Jan Kounen’s Blueberry, reviewed by Travis Hedge Coke





“Moebius did comics under so many aliases because if it was blatantly obvious one guy could draw that many different kinds of awesome,” a clerk in a comics shop in California once told me, “most of the industry would give up their pencils in frustration.” Perhaps not actuality, that has a mythic rightness to it. Like our busted-nosed southerner for whom this movie is named, Jean Giraud, aka Moebius, aka Gir, is easier to take in, the less we know about him.

Now, Giraud is dead, as is Ernest Borgnine, who makes one of his last appearances in Blueberry. In the opening moments of the movie – for most of the movie – Blueberry, ol’ Mike himself, believes he is dead or dying. But entertainment with such a sense of flourish, of vibrancy should be tangled up with the dead.

The Blueberry of the early comics was a Lt. Columbo in the Old West, schlubby, smart, humble, endearing to the audience and annoying to guilty bastards and by-the-book hardcases everywhere. Movie-style Blueberry (Vincent Cassel) is a bit more serious, his troubles show on his face more readily, but he’s still a guy whose appearance, whose demeanor belies his depths. But, the movie hits all the major beats for a Blueberry story: nobody suspects what our man can do, it’s a time and place of white bullies running the show, no one can outrun a bullet, the sun always sets, and Indians make good scapegoats.

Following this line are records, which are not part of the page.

(* ===== verification/ReplyMap.v ===== *)
(** * Mapping effects of a reply (user/vmremote.c, reply_note_map)

    A completed call of the source carries the effect it had on the program's
    mappings, which the source adapter built from the call (Proto.v,
    source_map_effect).  The executor checks the effect, brings its own records
    in line with it (Vacate.v, SharedLayout.v, Construction.v) and leaves the
    operation its own kernel has to make in the reply.  [reply_layout] is the
    part of forward that holds layout_order_lock around this.

    [vacate_keep] is written here and read nowhere, so it is left out, as are
    traces and counters. *)
From S2P Require Import Prelude Ranges Native Proto Buckets SharedLayout Construction Cow CowRuns Loans Retain Regions Vacate.
From stdpp Require Import fin_maps.
Open Scope Z_scope.

Module ReplyMap.
Import Proto Vacate.

(** ** Data *)
Definition VMR_MAP_PROTECT : Z := 2.
Definition VMCTX_MAP_NONE : Z := 0.
Definition VMCTX_MAP_SET : Z := 1.
Definition VMCTX_MAP_PROT : Z := 2.
(** the mapping part of struct vmctx_reply *)
Record map_reply := mk_reply { mr_op : Z; mr_addr : Z; mr_len : Z; mr_prot : Z; mr_off : Z }.
Definition no_reply : map_reply := mk_reply VMCTX_MAP_NONE 0 0 0 0.
Record layout := mk_layout { ly_x : executor; ly_cons : Construction.cons_table }.
Abbreviation L := (prog layout).
Definition on_x {A} (m : X A) : L A := fun l =>
  let '(r, x) := m (ly_x l) in (r, mk_layout x (ly_cons l)).
Definition on_cons (f : Construction.cons_table -> result Construction.cons_table) : L unit := fun l =>
  let r := f (ly_cons l) in (to_unit r, mk_layout (ly_x l) (match r with Ok t => t | _ => ly_cons l end)).

(** ** The checks *)
Definition outside (x mask : Z) : bool := nz (Z.ldiff x mask).
Definition page_up (len : Z) : Z := page_base (u64 (u64 (len + PAGE) - 1)).
Definition effect_bad (reserved : Z) (e : vmr_map_effect) : bool :=
  nz reserved || (VMR_MAP_MOVE <? me_kind e) || outside (me_flags e) (VMR_MAP_SHARED .| VMR_MAP_REPLACE) ||
  outside (me_protection e) (VMR_PROT_READ .| VMR_PROT_WRITE .| VMR_PROT_EXEC) ||
  (me_length e =? 0) || (U64MAX - (PAGE - 1) <? me_length e) || nz (me_address e .& (PAGE - 1)) ||
  (if nz (me_flags e .& VMR_MAP_SHARED)
   then (me_object_id e =? 0) || nz (me_object_offset e .& (PAGE - 1)) || (I64MAX <? me_object_offset e) ||
        (I64MAX - me_object_offset e <? me_length e)
   else nz (me_object_id e)).
Definition effect_wraps (e : vmr_map_effect) : bool :=
  (U64MAX - me_address e <? page_up (me_length e)) ||
  ((me_kind e =? VMR_MAP_SET) && (U64MAX - me_object_offset e <? page_up (me_length e))).
Definition wire_prot (p : Z) : Z :=
  (if nz (p .& VMR_PROT_READ) then Proto.PROT_READ else 0) .|
  (if nz (p .& VMR_PROT_WRITE) then Proto.PROT_WRITE else 0) .|
  (if nz (p .& VMR_PROT_EXEC) then Proto.PROT_EXEC else 0).
Definition prior_bad (e : vmr_map_effect) : bool :=
  nz (me_prior_address e .& (PAGE - 1)) || (U64MAX - (PAGE - 1) <? me_prior_length e).

Section ops.
Context (world : Cow.history -> Cow.call -> Z) (mm_members : Cow.history -> Z -> list Z) (alloc : Z -> bool).
Context (apply_map : list applied -> Z -> Z -> Z -> Z -> Z) (execution_ended : list applied -> Z -> bool).
(** whether a context of the space has the page in its page tables, the bytes of
    a shared page, and the descriptor of the session's shared object *)
Context (any_present : Cow.history -> Z -> Z -> bool) (shared_page : Cow.history -> Z -> Z -> option Cow.bytes) (shared_obj : Z).

(** [page_read_as]: what the contexts map at the address, then the object behind
    it; a shared page never falls through to the private object. *)
Fixpoint peek_members (content : Cow.history -> option Cow.bytes) (addr : Z) (members : list Z) : prog Cow.cow_state (option Cow.bytes) :=
  match members with
  | [] => mret None
  | m :: members =>
      r ← Cow.ask world (Cow.Peek m addr);
      data ← Cow.get (fun s => content (Cow.calls s));
      match data with
      | Some d => if r =? PAGE then mret (Some d) else peek_members content addr members
      | None => peek_members content addr members
      end
  end.
Definition page_read_as (as_ addr : Z) (shared : bool) : prog Cow.cow_state (option Cow.bytes) :=
  if shared then
    members ← Cow.get (fun s => mm_members (Cow.calls s) as_);
    data ← peek_members (fun h => shared_page h as_ addr) addr members;
    match data with
    | Some d => mret (Some d)
    | None =>
        r ← Cow.ask world (Cow.Pread as_ addr);
        if r =? PAGE then Cow.get (fun s => shared_page (Cow.calls s) as_ addr) else mret None
    end
  else Cow.mm_page_read world mm_members as_ addr.

(** The relocation loop of a MOVE; [false] is its return of -1. *)
Fixpoint move_pages (fuel : nat) (as_ olda newa : Z) (shared : Z -> bool) (o oldl newl : Z) : prog Cow.cow_state bool :=
  if negb ((o <? oldl) && (o <? newl)) then mret true
  else
    match fuel with
    | O => stop Hung
    | S fuel =>
        has ← Cow.mm_backing_has as_ (olda + o);
        present ← Cow.get (fun s => any_present (Cow.calls s) as_ (olda + o));
        if negb has && negb present then move_pages fuel as_ olda newa shared (o + PAGE) oldl newl
        else
          data ← page_read_as as_ (olda + o) (shared (olda + o));
          match data with
          | None => mret false
          | Some d =>
              r ← Cow.mm_obj_write world as_ (newa + o) d;
              if r =? PAGE then move_pages fuel as_ olda newa shared (o + PAGE) oldl newl else mret false
          end
    end.
Definition move_fuel (oldl : Z) : nat := Z.to_nat (oldl / PAGE + 1).

(** [true] when every context took the operation *)
Fixpoint apply_all (op start len : Z) (members : list Z) : X bool :=
  match members with
  | [] => mret true
  | m :: members => fun x =>
      let r := apply_map (x_applied x) m op start len in
      let x := mk_executor (x_cow x) (x_pages x) (x_loans x) (x_regions x) (x_shared x)
                 (mk_applied m op start len r :: x_applied x) in
      if r <? 0 then (Ok false, x) else apply_all op start len members x
  end.
Definition on_cow' {A} (m : prog Cow.cow_state A) : X A := fun x =>
  let '(r, c) := m (x_cow x) in (r, mk_executor c (x_pages x) (x_loans x) (x_regions x) (x_shared x) (x_applied x)).
Definition is_shared (as_ : Z) (x : executor) (addr : Z) : bool :=
  bool_decide (is_Some (SharedLayout.shared_layout_lookup as_ addr (x_shared x))).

And, while the movie goes for a different style of visual than the comics, it channels the same robust stillness and courage to embrace experiential (and not emic/narrative) imagery. The characters are delineated in disparities, so many of the actors, including Colm Meaney, Michael Madsen, Juliette Lewis, and Temuera Morrison can fill in the blanks with gesture and mannerism. The DP and CGI crew worked diligently to balance every scene, each frame, making many moments crisp and memorable solely by the gorgeous organization that has gone into their arrangement.

I think that, after Unforgiven, Dead Man, and The Crow, filmmakers acknowledged that different directions had to be taken with the Western to justify its existence as anything but nostalgia fuel. Blueberry is one of the few in the past two decades that has risen to that, thankfully not mistaking confidence for being reassuring or coddling.